### Description of the task
Below are the records; copy each line in which "RemediationInProgressAnnotation" occurs.

Task material section start

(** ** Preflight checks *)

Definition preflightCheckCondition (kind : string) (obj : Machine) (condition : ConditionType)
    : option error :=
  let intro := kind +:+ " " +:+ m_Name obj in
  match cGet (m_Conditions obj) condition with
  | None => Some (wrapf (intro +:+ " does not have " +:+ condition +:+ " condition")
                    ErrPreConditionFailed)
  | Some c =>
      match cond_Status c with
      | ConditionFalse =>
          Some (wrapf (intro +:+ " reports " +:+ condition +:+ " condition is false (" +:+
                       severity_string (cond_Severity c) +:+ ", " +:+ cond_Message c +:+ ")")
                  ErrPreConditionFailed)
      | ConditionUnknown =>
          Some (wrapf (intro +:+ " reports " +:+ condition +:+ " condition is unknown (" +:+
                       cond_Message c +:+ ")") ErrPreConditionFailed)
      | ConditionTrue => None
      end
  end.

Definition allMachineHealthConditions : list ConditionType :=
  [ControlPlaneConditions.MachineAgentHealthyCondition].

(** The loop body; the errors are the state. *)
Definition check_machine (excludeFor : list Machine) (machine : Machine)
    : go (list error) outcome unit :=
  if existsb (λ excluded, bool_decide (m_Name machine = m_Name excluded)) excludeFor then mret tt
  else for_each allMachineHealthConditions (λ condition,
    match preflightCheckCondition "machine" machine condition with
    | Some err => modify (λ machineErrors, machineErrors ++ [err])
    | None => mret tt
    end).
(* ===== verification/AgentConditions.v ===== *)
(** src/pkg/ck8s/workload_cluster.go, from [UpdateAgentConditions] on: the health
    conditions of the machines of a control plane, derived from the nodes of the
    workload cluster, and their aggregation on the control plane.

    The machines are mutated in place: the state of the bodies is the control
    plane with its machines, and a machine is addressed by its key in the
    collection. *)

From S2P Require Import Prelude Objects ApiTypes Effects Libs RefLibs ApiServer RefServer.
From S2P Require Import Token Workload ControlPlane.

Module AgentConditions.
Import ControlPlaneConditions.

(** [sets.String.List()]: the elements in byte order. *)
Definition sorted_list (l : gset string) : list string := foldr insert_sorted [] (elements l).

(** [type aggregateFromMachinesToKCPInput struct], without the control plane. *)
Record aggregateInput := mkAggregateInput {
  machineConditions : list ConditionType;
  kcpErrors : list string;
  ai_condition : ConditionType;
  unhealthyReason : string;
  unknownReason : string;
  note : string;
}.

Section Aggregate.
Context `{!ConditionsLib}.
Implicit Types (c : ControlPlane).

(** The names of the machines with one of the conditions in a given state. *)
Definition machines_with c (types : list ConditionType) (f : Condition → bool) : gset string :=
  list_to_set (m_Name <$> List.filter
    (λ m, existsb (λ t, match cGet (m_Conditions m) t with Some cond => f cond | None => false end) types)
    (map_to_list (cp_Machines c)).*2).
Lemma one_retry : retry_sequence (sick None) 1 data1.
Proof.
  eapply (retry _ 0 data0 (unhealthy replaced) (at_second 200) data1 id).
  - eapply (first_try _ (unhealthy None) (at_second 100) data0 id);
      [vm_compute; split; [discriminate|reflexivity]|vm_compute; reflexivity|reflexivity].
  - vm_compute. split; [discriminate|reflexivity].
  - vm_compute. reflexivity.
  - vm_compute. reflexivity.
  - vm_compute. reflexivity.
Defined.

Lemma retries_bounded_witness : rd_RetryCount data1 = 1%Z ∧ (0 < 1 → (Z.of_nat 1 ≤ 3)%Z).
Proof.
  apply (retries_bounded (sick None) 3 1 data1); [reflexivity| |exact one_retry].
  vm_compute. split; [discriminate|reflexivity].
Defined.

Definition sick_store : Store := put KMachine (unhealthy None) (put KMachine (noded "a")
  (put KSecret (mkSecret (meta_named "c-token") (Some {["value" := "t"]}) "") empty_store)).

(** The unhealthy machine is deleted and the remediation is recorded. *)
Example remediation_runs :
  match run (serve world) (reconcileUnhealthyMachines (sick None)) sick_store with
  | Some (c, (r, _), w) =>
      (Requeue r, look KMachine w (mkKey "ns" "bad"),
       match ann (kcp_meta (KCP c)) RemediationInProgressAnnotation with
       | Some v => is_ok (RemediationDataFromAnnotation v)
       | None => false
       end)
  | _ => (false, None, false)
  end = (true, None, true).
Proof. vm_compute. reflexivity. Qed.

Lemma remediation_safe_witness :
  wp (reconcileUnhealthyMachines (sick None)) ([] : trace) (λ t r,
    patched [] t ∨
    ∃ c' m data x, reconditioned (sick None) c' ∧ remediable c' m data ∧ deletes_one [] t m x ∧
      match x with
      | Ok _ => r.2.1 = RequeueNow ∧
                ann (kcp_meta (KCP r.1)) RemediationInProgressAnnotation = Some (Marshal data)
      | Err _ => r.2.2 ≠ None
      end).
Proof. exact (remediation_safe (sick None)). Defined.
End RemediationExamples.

Task material section end
Task material section start

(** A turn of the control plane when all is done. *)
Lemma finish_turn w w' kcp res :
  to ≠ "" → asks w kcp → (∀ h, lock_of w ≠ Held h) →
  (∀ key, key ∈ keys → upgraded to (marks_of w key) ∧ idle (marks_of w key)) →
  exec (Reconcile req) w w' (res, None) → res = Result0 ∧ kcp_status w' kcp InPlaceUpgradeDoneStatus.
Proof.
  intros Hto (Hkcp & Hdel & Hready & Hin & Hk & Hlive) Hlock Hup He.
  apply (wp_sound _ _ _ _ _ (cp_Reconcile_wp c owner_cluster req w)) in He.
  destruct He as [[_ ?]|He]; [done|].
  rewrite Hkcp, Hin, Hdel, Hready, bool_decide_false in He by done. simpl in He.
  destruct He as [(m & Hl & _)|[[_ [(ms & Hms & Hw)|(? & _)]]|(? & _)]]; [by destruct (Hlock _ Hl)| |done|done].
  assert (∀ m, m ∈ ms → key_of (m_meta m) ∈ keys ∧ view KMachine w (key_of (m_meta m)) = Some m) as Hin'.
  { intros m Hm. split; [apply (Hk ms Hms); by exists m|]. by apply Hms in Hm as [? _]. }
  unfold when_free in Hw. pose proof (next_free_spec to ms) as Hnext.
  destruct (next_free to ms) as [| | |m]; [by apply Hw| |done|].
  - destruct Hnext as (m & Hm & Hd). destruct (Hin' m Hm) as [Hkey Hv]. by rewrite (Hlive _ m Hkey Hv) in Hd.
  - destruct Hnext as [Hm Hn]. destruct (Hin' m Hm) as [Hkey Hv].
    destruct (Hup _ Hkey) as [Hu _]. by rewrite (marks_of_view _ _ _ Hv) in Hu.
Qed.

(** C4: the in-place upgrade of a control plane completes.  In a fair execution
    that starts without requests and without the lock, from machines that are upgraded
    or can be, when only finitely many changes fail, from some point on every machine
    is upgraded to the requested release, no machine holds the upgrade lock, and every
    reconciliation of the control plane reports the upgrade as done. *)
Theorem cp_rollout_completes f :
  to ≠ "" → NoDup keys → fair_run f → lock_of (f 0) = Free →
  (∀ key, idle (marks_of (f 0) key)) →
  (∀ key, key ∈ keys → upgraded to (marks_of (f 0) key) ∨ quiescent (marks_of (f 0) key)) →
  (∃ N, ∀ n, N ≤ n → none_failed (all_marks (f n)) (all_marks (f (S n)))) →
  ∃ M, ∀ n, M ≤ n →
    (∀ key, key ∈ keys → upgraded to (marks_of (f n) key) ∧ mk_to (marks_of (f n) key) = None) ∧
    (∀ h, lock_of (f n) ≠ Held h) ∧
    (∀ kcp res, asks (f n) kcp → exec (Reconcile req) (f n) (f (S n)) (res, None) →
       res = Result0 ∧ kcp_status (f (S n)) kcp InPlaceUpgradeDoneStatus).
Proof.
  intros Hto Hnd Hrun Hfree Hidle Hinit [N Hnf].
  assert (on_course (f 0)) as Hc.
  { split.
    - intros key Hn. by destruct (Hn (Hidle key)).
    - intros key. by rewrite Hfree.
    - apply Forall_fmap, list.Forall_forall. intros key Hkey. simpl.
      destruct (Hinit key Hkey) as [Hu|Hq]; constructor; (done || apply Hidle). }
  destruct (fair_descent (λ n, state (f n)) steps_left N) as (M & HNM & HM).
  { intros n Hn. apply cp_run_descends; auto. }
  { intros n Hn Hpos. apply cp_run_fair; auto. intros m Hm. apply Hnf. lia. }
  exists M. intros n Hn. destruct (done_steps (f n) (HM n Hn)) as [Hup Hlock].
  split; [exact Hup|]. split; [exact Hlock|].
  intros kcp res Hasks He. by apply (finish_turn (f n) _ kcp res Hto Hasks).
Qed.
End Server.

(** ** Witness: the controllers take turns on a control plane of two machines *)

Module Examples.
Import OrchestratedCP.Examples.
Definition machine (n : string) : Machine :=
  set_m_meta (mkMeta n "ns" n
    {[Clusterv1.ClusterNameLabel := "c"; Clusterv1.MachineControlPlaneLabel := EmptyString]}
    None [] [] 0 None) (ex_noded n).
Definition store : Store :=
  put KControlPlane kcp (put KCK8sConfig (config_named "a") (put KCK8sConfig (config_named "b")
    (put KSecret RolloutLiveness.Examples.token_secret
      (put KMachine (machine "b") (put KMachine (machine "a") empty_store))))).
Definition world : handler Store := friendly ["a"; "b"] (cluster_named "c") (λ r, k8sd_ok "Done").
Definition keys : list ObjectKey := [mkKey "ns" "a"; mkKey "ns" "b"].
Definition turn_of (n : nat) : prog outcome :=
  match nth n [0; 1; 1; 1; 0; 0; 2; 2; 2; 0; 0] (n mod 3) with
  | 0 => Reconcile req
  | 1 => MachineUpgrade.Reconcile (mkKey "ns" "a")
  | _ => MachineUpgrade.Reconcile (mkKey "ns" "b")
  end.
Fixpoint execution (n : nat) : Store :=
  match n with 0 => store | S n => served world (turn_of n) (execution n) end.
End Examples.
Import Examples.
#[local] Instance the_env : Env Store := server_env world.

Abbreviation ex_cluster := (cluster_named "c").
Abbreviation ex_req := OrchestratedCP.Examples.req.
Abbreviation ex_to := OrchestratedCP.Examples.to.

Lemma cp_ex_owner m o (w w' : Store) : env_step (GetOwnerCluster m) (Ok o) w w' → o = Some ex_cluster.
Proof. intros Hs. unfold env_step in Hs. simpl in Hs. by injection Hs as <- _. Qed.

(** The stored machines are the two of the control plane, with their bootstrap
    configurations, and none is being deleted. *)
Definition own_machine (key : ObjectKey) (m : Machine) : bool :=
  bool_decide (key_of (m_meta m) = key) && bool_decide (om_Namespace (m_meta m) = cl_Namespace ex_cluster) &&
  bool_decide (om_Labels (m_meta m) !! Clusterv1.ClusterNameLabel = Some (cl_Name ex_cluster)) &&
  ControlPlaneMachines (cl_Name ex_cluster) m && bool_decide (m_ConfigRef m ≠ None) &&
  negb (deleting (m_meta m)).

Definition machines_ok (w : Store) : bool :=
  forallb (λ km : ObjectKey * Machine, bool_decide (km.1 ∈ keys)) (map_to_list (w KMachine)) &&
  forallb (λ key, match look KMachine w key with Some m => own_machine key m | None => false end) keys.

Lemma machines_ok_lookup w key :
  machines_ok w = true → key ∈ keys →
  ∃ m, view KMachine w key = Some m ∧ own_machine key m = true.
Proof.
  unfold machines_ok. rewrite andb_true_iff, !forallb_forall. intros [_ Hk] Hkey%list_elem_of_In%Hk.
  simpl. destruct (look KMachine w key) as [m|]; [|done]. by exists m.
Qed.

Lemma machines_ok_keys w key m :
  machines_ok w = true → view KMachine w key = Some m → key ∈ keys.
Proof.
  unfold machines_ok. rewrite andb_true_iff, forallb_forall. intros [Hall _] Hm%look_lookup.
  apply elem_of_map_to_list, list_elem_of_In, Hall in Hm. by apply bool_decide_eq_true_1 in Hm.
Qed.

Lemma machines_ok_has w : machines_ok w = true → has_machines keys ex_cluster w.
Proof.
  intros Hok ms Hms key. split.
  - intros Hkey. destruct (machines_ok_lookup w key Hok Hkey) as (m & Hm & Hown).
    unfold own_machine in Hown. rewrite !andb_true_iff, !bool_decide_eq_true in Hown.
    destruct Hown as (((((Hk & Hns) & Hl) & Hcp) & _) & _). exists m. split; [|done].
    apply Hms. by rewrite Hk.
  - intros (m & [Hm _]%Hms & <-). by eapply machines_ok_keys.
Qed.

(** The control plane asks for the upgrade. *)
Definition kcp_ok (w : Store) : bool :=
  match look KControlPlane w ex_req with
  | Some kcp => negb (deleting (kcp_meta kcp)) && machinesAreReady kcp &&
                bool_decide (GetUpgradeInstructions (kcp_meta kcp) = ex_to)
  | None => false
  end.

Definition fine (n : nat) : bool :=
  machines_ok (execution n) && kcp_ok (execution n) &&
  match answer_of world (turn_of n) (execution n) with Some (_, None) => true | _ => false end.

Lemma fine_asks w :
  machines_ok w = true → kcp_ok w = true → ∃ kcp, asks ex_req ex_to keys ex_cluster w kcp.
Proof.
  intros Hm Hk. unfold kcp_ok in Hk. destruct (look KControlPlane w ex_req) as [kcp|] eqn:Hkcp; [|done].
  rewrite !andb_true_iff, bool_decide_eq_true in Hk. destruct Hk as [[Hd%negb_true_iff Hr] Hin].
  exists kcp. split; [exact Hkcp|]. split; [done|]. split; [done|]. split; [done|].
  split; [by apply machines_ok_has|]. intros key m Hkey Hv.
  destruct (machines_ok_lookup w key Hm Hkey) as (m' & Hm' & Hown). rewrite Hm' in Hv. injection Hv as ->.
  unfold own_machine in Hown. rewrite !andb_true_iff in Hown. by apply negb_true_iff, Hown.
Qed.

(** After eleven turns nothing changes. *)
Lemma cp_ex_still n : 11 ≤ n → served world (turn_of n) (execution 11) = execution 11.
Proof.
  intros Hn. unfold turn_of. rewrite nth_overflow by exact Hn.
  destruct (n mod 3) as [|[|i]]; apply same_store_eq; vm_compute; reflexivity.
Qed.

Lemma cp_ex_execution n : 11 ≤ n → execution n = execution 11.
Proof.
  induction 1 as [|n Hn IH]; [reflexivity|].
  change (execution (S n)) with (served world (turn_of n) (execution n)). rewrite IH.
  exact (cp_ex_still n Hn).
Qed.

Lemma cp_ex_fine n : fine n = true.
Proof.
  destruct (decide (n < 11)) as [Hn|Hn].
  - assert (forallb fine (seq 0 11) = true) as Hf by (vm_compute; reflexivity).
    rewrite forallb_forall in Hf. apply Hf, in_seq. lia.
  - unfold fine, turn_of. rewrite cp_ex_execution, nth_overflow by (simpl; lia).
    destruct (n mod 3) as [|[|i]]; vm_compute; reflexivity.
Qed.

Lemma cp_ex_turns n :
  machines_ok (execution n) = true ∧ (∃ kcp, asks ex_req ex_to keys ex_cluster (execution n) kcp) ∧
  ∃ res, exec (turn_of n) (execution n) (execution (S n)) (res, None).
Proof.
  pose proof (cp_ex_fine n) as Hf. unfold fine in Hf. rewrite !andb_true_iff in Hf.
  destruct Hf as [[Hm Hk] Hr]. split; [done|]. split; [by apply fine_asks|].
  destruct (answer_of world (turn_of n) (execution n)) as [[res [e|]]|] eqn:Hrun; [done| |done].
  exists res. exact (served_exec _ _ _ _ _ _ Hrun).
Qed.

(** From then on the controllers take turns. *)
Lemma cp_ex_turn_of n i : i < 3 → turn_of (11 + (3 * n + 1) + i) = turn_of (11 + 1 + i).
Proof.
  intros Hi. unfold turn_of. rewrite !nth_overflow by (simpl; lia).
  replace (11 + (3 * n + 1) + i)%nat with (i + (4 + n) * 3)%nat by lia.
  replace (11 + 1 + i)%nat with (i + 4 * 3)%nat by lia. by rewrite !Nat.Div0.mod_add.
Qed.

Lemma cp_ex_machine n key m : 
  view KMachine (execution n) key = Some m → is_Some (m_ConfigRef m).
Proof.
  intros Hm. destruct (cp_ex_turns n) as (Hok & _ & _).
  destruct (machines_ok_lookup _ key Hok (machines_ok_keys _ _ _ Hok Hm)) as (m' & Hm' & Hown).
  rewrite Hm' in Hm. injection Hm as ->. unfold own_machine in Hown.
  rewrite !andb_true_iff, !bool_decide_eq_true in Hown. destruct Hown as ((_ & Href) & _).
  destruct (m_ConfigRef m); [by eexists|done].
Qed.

Task material section end

### Your solution
       match ann (kcp_meta (KCP c)) RemediationInProgressAnnotation with
                ann (kcp_meta (KCP r.1)) RemediationInProgressAnnotation = Some (Marshal data)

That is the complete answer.